Esse salto — da agulha para o comprimido — representa muito mais do que conveniência. A forma oral de administração tem impacto direto na adesão ao tratamento e na manutenção de longo prazo, dois gargalos históricos no controle do colesterol.
Estudos clínicos amplos e efeitos colaterais reduzidos
A aprovação pela agência regulatória dos Estados Unidos se apoiou em pesquisas realizadas com mais de 19 mil pacientes diagnosticados com colesterol elevado. Nos testes clínicos, os voluntários já seguiam ajustes de hábitos e utilizavam estatinas — a linha de frente no combate à gordura no sangue. A enlicitida foi então adicionada ao esquema terapêutico, e seus resultados comparados a outros fármacos e ao placebo, sem que médicos ou participantes soubessem quem recebia cada substância.
O desfecho revelou uma redução do LDL superior a 55%, desempenho que superou medicamentos habitualmente prescritos quando as estatinas sozinhas não bastam. Outro destaque foi o baixo volume de efeitos colaterais. Esse aspecto é crucial, como explica o endocrinologista Carlos Eduardo Barra Couri, pesquisador da USP de Ribeirão Preto: “Uma das reações adversas mais temidas pelos usuários de estatinas é a dor muscular, motivo frequente de abandono do remédio”.
Quando o medicamento deve estar disponível
A Lipfendra deve chegar ao mercado americano até 2027. As projeções mais otimistas indicam que, na sequência, o comprimido poderá ser encontrado também no Brasil. A aprovação pela agência dos EUA funciona como um termômetro: historicamente, medicamentos que passam por esse crivo tendem a receber aval das autoridades brasileiras em prazo relativamente curto.
A pílula será indicada para pacientes cujos níveis de colesterol não respondem às intervenções convencionais ou que apresentam intolerância às estatinas. Não se trata, contudo, de aposentar os fármacos já estabelecidos. A medicina moderna trabalha cada vez mais com a combinação de medicamentos, e a enlicitida ainda precisará demonstrar, em análises robustas, que é capaz de reduzir efetivamente o número de infartos e mortes — algo que as estatinas já comprovaram.
Metas mais rígidas reforçam a necessidade de novas opções
A última diretriz de manejo do problema publicada pela Sociedade Brasileira de Cardiologia reduziu ainda mais as metas de controle da gordura no sangue. Para atingir esses patamares e evitar obstruções nas artérias, toda ajuda medicamentosa é bem-vinda — sem dispensar, é claro, os cuidados com a alimentação.

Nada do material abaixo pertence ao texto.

(** C9, as the code has it.  Two composers created with the same handler and
    the same initial value, one on the store (after the provider's effect
    installed [wrappedSubmit]) and one on [useState] cells, that receive the
    same sequence of operations ([updateContent], [addAttachment],
    [removeAttachment], [updateMetadata], [reset], [submit]), each called
    from the latest render, show the same content, attachments, metadata and
    [isSubmitting]; they also called the handler with the same payloads and
    logged the same, and every operation completed normally in both. *)
Theorem realizations_agree (onSubmit : handler) (initialValue : string)
    (os : list op) :
  let start_a := World (Store.ComposerProvider onSubmit initialValue) [] [] in
  let start_b := World (Hooks.ComposerProvider initialValue) [] [] in
  let wa := exec (run_all run_store os) start_a in
  let wb := exec (run_all (run_hooks onSubmit) os) start_b in
  Store.observe (container wa) = container wb ∧
  calls wa = calls wb ∧
  console wa = console wb ∧
  completes (run_all run_store os) start_a = Normal tt ∧
  completes (run_all (run_hooks onSubmit) os) start_b = Normal tt.
Proof.
  intros start_a start_b wa wb.
  destruct (same_view_run_all onSubmit os start_a start_b
              (same_view_new onSubmit initialValue))
    as (Ha & Hb & _ & Hobs & Hcalls & Hout).
  done.
Qed.

(** C9, as the specification words it, fails for a [submit] that is not of
    the latest render.  A consumer calls [updateContent("hi")] and then
    [submit()] in one event handler, on a new composer whose handler rejects
    an empty content.  The store's [wrappedSubmit] reads the store at the
    call, sends "hi", and resets on success; the [submit] of the
    [useState]-based provider is the closure of the first render, sends the
    empty content, and the rejection leaves "hi" in place. *)
Lemma realizations_differ_on_stale_submit :
  let onSubmit : handler := λ _ p,
    match p !! "content" with
    | Some (VPrim (PStr "")) => Rejected (Error "empty message")
    | _ => Resolved
    end in
  let start_a := World (Store.ComposerProvider onSubmit "") [] [] in
  let start_b := World (Hooks.ComposerProvider "") [] [] in
  let first_render := Hooks.ComposerProvider "" in
  let wa := exec (Store.updateContent "hi";; Store.call_submit ∅) start_a in
  let wb := exec (Hooks.updateContent "hi";;
                  Hooks.submit onSubmit first_render ∅) start_b in
  Store.content (container wa) = "" ∧
  content (container wb) = "hi" ∧
  Store.observe (container wa) ≠ container wb.
Proof.
  intros onSubmit start_a start_b first_render wa wb.
  assert (Ha : Store.content (container wa) = "") by (vm_compute; reflexivity).
  assert (Hb : content (container wb) = "hi") by (vm_compute; reflexivity).
  split_and!; [exact Ha | exact Hb |].
  intros Heq. apply (f_equal content) in Heq.
  change (content (Store.observe (container wa)))
    with (Store.content (container wa)) in Heq.
  rewrite Ha, Hb in Heq. discriminate.
Qed.

(** C4, on the code.  [useComposer] declares no parameter: with or without a
    selector it returns the whole context value.  Under the [useState]-based
    provider a consumer that passes a selector of [content] is handed the
    whole snapshot, and after [updateMetadata("draft", true)] it is handed a
    different one, although the content it selects is the same. *)
Theorem useComposer_drops_selector :
  (∀ (C X : Type) (context : C) (scope : list C) (selector : C → X),
     useComposer (context :: scope) (Some selector) = Normal context ∧
     useComposer (context :: scope) (Some selector)
     = useComposer (X := X) (context :: scope) None) ∧
  let before := Hooks.ComposerProvider "hi" in
  let after :=
    container (exec (Hooks.updateMetadata "draft" (VPrim (PBool true)))
                 (World before [] [])) in
  useComposer [before] (Some content) = Normal before ∧
  useComposer [after] (Some content) = Normal after ∧
  content before = content after ∧
  before ≠ after.
Proof.
  split; [by intros|].
  intros before after. split_and!; [reflexivity | reflexivity | reflexivity |].
  intros Heq. apply (f_equal (λ s, metadata s !! "draft")) in Heq.
  vm_compute in Heq. discriminate.
Qed.

(** * Further properties of the code *)

(** ** Submits and handler calls *)

Lemma submits_cons (o : op) (os : list op) :
  submits (o :: os) = (if is_submit o then 1 else 0) + submits os.
Proof.
  unfold submits. destruct (is_submit o) eqn:Ho.
  - by rewrite filter_cons_True.
  - rewrite filter_cons_False; [done|]. by rewrite Ho.
Qed.

(** A store that still holds the placeholder: one event. *)
Lemma placeholder_step (o : op) (w : world Store.t) :
  Store.submit (container w) = Store.placeholder →
  let w' := exec (run_store o) w in
  completes (run_store o) w = Normal tt ∧
  Store.submit (container w') = Store.placeholder ∧
  Store.isSubmitting (container w') = Store.isSubmitting (container w) ∧
  calls w' = calls w ∧
  console w' = console w ++
    (if is_submit o then [console_warn "Submit function not initialized"]
     else []).
Proof.
  destruct w as [[c a m i sub] cs out]. simpl. intros ->.
  destruct o; simpl; rewrite ?app_nil_r; done.
Qed.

A evolução dos tratamentos contra a PCSK9
O combate ao colesterol alto ganhou fôlego na última década com o surgimento das injeções que bloqueiam a PCSK9. Mais recentemente, uma terapia genética que atinge esse alvo com apenas duas aplicações anuais foi aprovada no Brasil. Porém, o alto custo e as restrições de cobertura — tanto pelos convênios quanto pelo SUS — inviabilizam o uso por grande parte da população.
É aí que a versão oral faz a diferença. O cardiologista Andrei Sposito, diretor científico da Sociedade de Cardiologia do Estado de São Paulo, destaca: “A maior novidade de uma medicação oral dessa classe é a escalabilidade na produção e no acesso, o que pode fazer com que ela chegue, em alguns anos, às bases da pirâmide populacional”.
Da inovação ao acesso em massa
Há mais de um século a indústria farmacêutica se dedica a transformar terapias complexas em soluções simples. Nos últimos anos, avanços tecnológicos permitiram encapsular tratamentos sofisticados que antes dependiam de aplicações intravenosas ou subcutâneas. A enlicitida segue exatamente esse caminho: o da inovação que percorre o trajeto até o fornecimento em escala, assim como outras pílulas que, ao longo da história, mudaram a medicina — e continuam salvando vidas.
Criada pela farmacêutica MSD, a medicação simboliza a possibilidade de que a esperança, quando o assunto é saúde cardiovascular, pode mesmo caber em um comprimido.